• _Data to examine_
^^^^^^^^

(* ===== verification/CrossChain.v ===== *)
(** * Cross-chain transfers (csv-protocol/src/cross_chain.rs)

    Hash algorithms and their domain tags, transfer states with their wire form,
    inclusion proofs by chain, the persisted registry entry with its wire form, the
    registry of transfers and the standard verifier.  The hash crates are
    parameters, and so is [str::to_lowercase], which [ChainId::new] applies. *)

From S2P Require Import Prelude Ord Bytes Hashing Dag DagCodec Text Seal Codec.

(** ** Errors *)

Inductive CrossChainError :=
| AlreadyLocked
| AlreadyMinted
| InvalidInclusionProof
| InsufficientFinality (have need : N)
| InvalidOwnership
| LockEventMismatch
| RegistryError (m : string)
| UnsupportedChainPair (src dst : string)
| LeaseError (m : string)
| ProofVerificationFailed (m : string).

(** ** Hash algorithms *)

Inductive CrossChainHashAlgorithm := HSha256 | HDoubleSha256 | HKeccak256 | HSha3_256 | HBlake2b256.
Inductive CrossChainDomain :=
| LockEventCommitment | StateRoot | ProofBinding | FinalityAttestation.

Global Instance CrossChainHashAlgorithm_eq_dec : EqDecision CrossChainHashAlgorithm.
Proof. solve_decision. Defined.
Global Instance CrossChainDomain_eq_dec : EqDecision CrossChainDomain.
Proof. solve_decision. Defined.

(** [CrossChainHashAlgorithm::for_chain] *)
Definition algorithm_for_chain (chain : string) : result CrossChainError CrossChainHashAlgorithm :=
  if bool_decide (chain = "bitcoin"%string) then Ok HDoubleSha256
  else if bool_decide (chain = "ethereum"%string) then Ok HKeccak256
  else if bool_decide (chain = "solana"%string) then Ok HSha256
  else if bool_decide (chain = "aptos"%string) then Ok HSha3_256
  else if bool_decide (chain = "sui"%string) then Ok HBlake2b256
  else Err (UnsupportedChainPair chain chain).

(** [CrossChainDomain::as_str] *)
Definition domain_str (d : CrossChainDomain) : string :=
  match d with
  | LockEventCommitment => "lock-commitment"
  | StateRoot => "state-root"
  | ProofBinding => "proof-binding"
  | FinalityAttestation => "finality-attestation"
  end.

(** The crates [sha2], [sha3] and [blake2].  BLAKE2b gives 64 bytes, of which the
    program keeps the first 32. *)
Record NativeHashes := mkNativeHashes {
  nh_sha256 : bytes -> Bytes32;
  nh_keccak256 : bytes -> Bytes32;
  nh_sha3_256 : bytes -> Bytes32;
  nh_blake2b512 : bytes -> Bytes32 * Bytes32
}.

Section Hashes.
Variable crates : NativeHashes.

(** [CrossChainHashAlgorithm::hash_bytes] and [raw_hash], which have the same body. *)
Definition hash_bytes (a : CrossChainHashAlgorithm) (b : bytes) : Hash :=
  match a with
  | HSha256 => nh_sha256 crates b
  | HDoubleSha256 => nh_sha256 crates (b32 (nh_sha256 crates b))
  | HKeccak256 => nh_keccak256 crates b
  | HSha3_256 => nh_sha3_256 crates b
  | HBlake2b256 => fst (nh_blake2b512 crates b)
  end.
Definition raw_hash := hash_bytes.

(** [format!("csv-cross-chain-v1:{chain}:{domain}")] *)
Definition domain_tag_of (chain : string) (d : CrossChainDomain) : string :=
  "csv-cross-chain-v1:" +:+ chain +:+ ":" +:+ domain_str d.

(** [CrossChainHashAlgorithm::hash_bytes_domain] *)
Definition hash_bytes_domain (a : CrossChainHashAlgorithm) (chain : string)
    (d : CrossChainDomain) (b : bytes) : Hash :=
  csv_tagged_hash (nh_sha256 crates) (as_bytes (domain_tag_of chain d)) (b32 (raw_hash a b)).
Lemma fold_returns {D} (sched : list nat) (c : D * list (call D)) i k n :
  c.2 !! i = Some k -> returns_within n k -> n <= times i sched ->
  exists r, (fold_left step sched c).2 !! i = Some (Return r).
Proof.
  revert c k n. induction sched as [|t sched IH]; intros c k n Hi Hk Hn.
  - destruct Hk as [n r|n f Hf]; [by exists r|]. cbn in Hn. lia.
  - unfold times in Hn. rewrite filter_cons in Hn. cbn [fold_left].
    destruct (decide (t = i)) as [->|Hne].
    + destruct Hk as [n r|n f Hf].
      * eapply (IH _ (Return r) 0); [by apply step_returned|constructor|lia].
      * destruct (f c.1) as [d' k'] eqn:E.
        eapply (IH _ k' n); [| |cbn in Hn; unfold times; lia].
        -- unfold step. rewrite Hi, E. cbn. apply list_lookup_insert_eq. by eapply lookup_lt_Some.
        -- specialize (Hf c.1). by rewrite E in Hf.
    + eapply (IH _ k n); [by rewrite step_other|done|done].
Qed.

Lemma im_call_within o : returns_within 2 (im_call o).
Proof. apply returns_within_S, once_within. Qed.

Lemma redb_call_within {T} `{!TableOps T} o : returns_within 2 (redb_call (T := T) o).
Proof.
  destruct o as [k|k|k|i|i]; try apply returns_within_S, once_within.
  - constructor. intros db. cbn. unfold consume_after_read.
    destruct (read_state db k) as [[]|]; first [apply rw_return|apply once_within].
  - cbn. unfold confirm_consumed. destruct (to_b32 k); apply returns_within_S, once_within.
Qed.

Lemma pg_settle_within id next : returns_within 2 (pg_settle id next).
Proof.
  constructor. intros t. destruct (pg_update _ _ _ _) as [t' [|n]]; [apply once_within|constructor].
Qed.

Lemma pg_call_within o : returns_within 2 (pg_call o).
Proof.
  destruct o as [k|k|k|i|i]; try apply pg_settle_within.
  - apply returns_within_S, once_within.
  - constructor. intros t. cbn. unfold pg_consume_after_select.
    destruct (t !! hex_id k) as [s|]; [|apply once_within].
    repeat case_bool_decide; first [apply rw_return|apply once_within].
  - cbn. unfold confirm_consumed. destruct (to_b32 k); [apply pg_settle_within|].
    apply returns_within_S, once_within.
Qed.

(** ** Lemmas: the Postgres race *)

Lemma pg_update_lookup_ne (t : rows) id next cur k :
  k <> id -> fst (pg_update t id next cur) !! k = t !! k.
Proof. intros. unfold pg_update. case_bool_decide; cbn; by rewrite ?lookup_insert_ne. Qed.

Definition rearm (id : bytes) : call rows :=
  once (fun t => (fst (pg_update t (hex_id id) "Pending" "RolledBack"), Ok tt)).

^^^^^^^^

• _Problem to work on_
Your task is to find each line in the entries that contains the string "crates" and copy it.

• _Solution for this problem_
    registry of transfers and the standard verifier.  The hash crates are
(** The crates [sha2], [sha3] and [blake2].  BLAKE2b gives 64 bytes, of which the
Variable crates : NativeHashes.
  | HSha256 => nh_sha256 crates b
  | HDoubleSha256 => nh_sha256 crates (b32 (nh_sha256 crates b))
  | HKeccak256 => nh_keccak256 crates b
  | HSha3_256 => nh_sha3_256 crates b
  | HBlake2b256 => fst (nh_blake2b512 crates b)
  csv_tagged_hash (nh_sha256 crates) (as_bytes (domain_tag_of chain d)) (b32 (raw_hash a b)).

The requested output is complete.